Habiéndose descrito la invención como antecede, se reclama como propiedad lo contenido en las siguientes:
Claims (18)
- REIVINDICACIONES 1. Gen de ADN que codifica para una 5-enolpiruvilshikimato-3-fosfato sintasa (EPSPS) mutada, caracterizado porque comprende al menos una substitución treonina 102 -> isoleucina.
- 2. Gen de ADN de conformidad con la reivindicación 1, caracterizado porque comprende, además, al menos una segunda mutación en el EPSPS, diferente de la primera mutación.
- 3. Gen de ADN de conformidad con la reivindicación 2 , caracterizado porque comprende, además, una mutación que consiste de una substitución de prolina 106 por serina.
- 4. Gen de ADN de conformidad con la reivindicación 2 , caracterizado porque comprende, además, una mutación que consiste de una substitución de glicina 101 por alanina.
- 5. Gen de ADN de conformidad con cualquiera de las reivindicaciones 1 a 4, caracterizado porque es de origen bacteriano.
- 6. Gen de ADN de conformidad con la reivindicación 5, caracterizado porque se origina de una bacteria del género Salmonella typhimurium.
- 7. Gen de ADN de conformidad con cualquiera de las reivindicaciones 1 a 4, caracterizado porque es de origen vegetal.
- 8. Gen de ADN de conformidad con la reivindicación 7, caracterizado porque es de origen del maiz.
- 9. Proteina de EPSPS mutada, caracterizada porque comprende al menos una substitución de treonina 102 por isoleucina.
- 10. Gen quimérico que comprende una secuencia de codificado, asi como también elementos reguladores en las posiciones 5' y 3', los cuales son heterólogos y capaces de funcionar en plantas, caracterizado porque comprende como secuencia de codificado al menos una secuencia de conformidad con cualquiera de las reivindicaciones 1 a 8.
- 11. Gen quimérico de conformidad con la reivindicación 9, caracterizado porque comprende un promotor de virus de planta.

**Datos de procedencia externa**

(** * A shallow embedding of [data_gen.py] (FermiHDI NetFlow v5 generator)

    Python exceptions are the constructors of [exn]; stateful methods run
    in a state-and-error monad [M S] whose errors carry the state at the
    point of the raise (Python side effects survive an exception).
    Randomness is CPython's: [randrange a b] is [a + _randbelow (b - a)]
    and [randint a b] is [randrange a (b + 1)]; [_randbelow] is an oracle
    on an abstract generator state. *)

From Stdlib Require Import ZArith String Ascii List Lia Sorted.
From Stdlib Require Import Strings.Byte ZArith.Zbitwise.
From stdpp Require Import base gmap list strings sorting.
Import ListNotations.
Open Scope Z_scope.

(** ** Python exceptions and the state/error monad *)

Inductive exn :=
  | ValueError
  | KeyError
  | IndexError
  | OverflowError
  | ZeroDivisionError
  | NameError
  (** the model's fuel ran out; the Python loop would still be running *)
  | Diverges.

Inductive result (S A : Type) :=
  | Ok (a : A) (s : S)
  | Err (e : exn) (s : S).
Arguments Ok {S A} a s.
Arguments Err {S A} e s.

Definition M (S A : Type) : Type := S -> result S A.

Definition ret {S A} (a : A) : M S A := fun s => Ok a s.
Definition bind {S A B} (m : M S A) (k : A -> M S B) : M S B :=
  fun s => match m s with Ok a s' => k a s' | Err e s' => Err e s' end.
Definition raise {S A} (e : exn) : M S A := fun s => Err e s.
Definition get {S} : M S S := fun s => Ok s s.
Definition put {S} (s : S) : M S unit := fun _ => Ok tt s.
Definition modify {S} (f : S -> S) : M S unit := fun s => Ok tt (f s).

Notation "x <-- m ;; k" := (bind m (fun x => k))
  (at level 100, m at next level, right associativity).
Notation "m ;;; k" := (bind m (fun _ => k))
  (at level 100, right associativity).

(** Python list indexing [l[i]], negative indices included. *)
Definition py_index {A} (l : list A) (i : Z) : exn + A :=
  let n := Z.of_nat (length l) in
  let j := if i <? 0 then i + n else i in
  if (0 <=? j) && (j <? n) then
    match nth_error l (Z.to_nat j) with Some x => inr x | None => inl IndexError end
  else inl IndexError.

Definition lift {S A} (r : exn + A) : M S A :=
  match r with inl e => raise e | inr a => ret a end.

(** [del l[i]] *)
Definition py_del {A} (l : list A) (i : Z) : exn + list A :=
  let n := Z.of_nat (length l) in
  let j := if i <? 0 then i + n else i in
  if (0 <=? j) && (j <? n) then
    inr (firstn (Z.to_nat j) l ++ skipn (S (Z.to_nat j)) l)
  else inl IndexError.

(** ** Bytes *)

Definition byte_of_Z (z : Z) : byte :=
  match Byte.of_N (Z.to_N (Z.land z 255)) with Some b => b | None => x00 end.

(** Big-endian digits of [n] in [len] bytes (no range check). *)
Fixpoint be_digits (len : nat) (n : Z) : list byte :=
  match len with
  | O => []
  | S k => be_digits k (Z.shiftr n 8) ++ [byte_of_Z n]
  end.

(** [int.to_bytes(n, len, byteorder="big")]: [OverflowError] unless
    [0 <= n < 256 ^ len]. *)
Definition int_to_bytes (n : Z) (len : nat) : exn + list byte :=
  if (0 <=? n) && (n <? 2 ^ (8 * Z.of_nat len)) then inr (be_digits len n)
  else inl OverflowError.

Definition hex_val (c : ascii) : option Z :=
  let n := Z.of_nat (nat_of_ascii c) in
  if (48 <=? n) && (n <=? 57) then Some (n - 48)
  else if (97 <=? n) && (n <=? 102) then Some (n - 87)
  else if (65 <=? n) && (n <=? 70) then Some (n - 55)
  else None.

Definition is_py_space (c : ascii) : bool :=
  let n := nat_of_ascii c in
  (n =? 32)%nat || (n =? 9)%nat || (n =? 10)%nat || (n =? 11)%nat
  || (n =? 12)%nat || (n =? 13)%nat.

(** [bytes.fromhex(s)]: ASCII whitespace is skipped before each byte, each
    byte is two hex digits, anything else is a [ValueError]. *)
Fixpoint fromhex_chars (cs : list ascii) : exn + list byte :=
  match cs with
  | [] => inr []
  | c :: rest =>
      if is_py_space c then fromhex_chars rest
      else match rest with
           | d :: rest' =>
               match hex_val c, hex_val d with
               | Some hi, Some lo =>
                   match fromhex_chars rest' with
                   | inr bs => inr (byte_of_Z (16 * hi + lo) :: bs)
                   | inl e => inl e
                   end
               | _, _ => inl ValueError
               end
           | [] => inl ValueError
           end
  end.

Definition bytes_fromhex (s : string) : exn + list byte :=
  fromhex_chars (list_ascii_of_string s).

- 12. Gen quimérico de conformidad con la reivindicación 10, caracterizado porque comprende un promotor de planta (por ejemplo a-tubulina, histona, intrones, actina, etc.).

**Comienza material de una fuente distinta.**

(** * woo-import-images: filling the Image column of a workbook

    A shallow embedding of the three scripts

    - [fill_images_in_xlsx_multi_bing.py]   (module [Bing]),
    - [fill_images_in_xlsx_multi_google.py] (module [Google]),
    - [fill_images_in_xlsx_pixibay.py]      (module [Pixabay]),

    and the properties of their query building, liveness probing, candidate
    selection, header handling and per-row loop.

    Conventions of the embedding.
    - Python [str] is modelled by [string]; the text is taken to be ASCII, so
      [str.split], [str.strip] and [str.lower] are the ASCII restrictions of
      the Python methods.
    - A cell of an openpyxl worksheet holds a typed [value].
    - The network ([requests.get], [requests.head]), [time.sleep], [print],
      cell writes and [wb.save] are effects of the monad [M]: a computation
      takes the state of the outside world, returns a result or a raised
      exception, the new world and the list of events it emitted. *)

From Stdlib Require Import ZArith Ascii String.
From stdpp Require Import base tactics option list list_numbers
  strings pretty gmap fin_maps.

Local Open Scope Z_scope.
Local Open Scope nat_scope.
Local Open Scope stdpp_scope.

(** ** Python strings *)

Module PyStr.

(** [str.isspace] on an ASCII character: TAB, LF, VT, FF, CR, the four
    separators FS, GS, RS, US and the space. *)
Definition is_space (c : ascii) : bool :=
  let n := nat_of_ascii c in
  ((9 <=? n) && (n <=? 13)) || ((28 <=? n) && (n <=? 32)).

(** [str.lower] on an ASCII character. *)
Definition lower_char (c : ascii) : ascii :=
  let n := nat_of_ascii c in
  if (65 <=? n) && (n <=? 90) then ascii_of_nat (n + 32) else c.

Fixpoint lower (s : string) : string :=
  match s with
  | EmptyString => EmptyString
  | String c s' => String (lower_char c) (lower s')
  end.

(** [text.split()]: the maximal runs of non-whitespace characters.  [cur] is
    the word being read. *)
Fixpoint split_acc (cur : string) (s : string) : list string :=
  match s with
  | EmptyString => if decide (cur = "") then [] else [cur]
  | String c s' =>
      if is_space c
      then (if decide (cur = "") then split_acc "" s'
            else cur :: split_acc "" s')
      else split_acc (cur +:+ String c "") s'
  end.

Definition split (s : string) : list string := split_acc "" s.

(** [sep.join(parts)]. *)
Fixpoint join (sep : string) (parts : list string) : string :=
  match parts with
  | [] => ""
  | [p] => p
  | p :: rest => p +:+ sep +:+ join sep rest
  end.

Fixpoint lstrip (s : string) : string :=
  match s with
  | EmptyString => EmptyString
  | String c s' => if is_space c then lstrip s' else s
  end.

- 13. Vector para la transformación de plantas, caracterizado porque comprende al menos un gen de conformidad con cualquiera de las reivindicaciones 10 a 12.
- 14. Célula de planta, caracterizada porque comprende al menos un gen de conformidad con cualquiera de las reivindicaciones 10 a 12.
- 15. Planta, caracterizada porque se obtiene por regeneración de una célula de conformidad con la reivindicación 14.
- 16. Método para la producción de plantas con tolerancia mejorada a un herbicida que tiene la EPSPS sintasa como su objetivo, caracterizado porque se transforman células de plantas o protoplastos con un gen de conformidad con cualquiera de las reivindicaciones 1 a 8, y porque las células transformadas se sujetan a regeneración.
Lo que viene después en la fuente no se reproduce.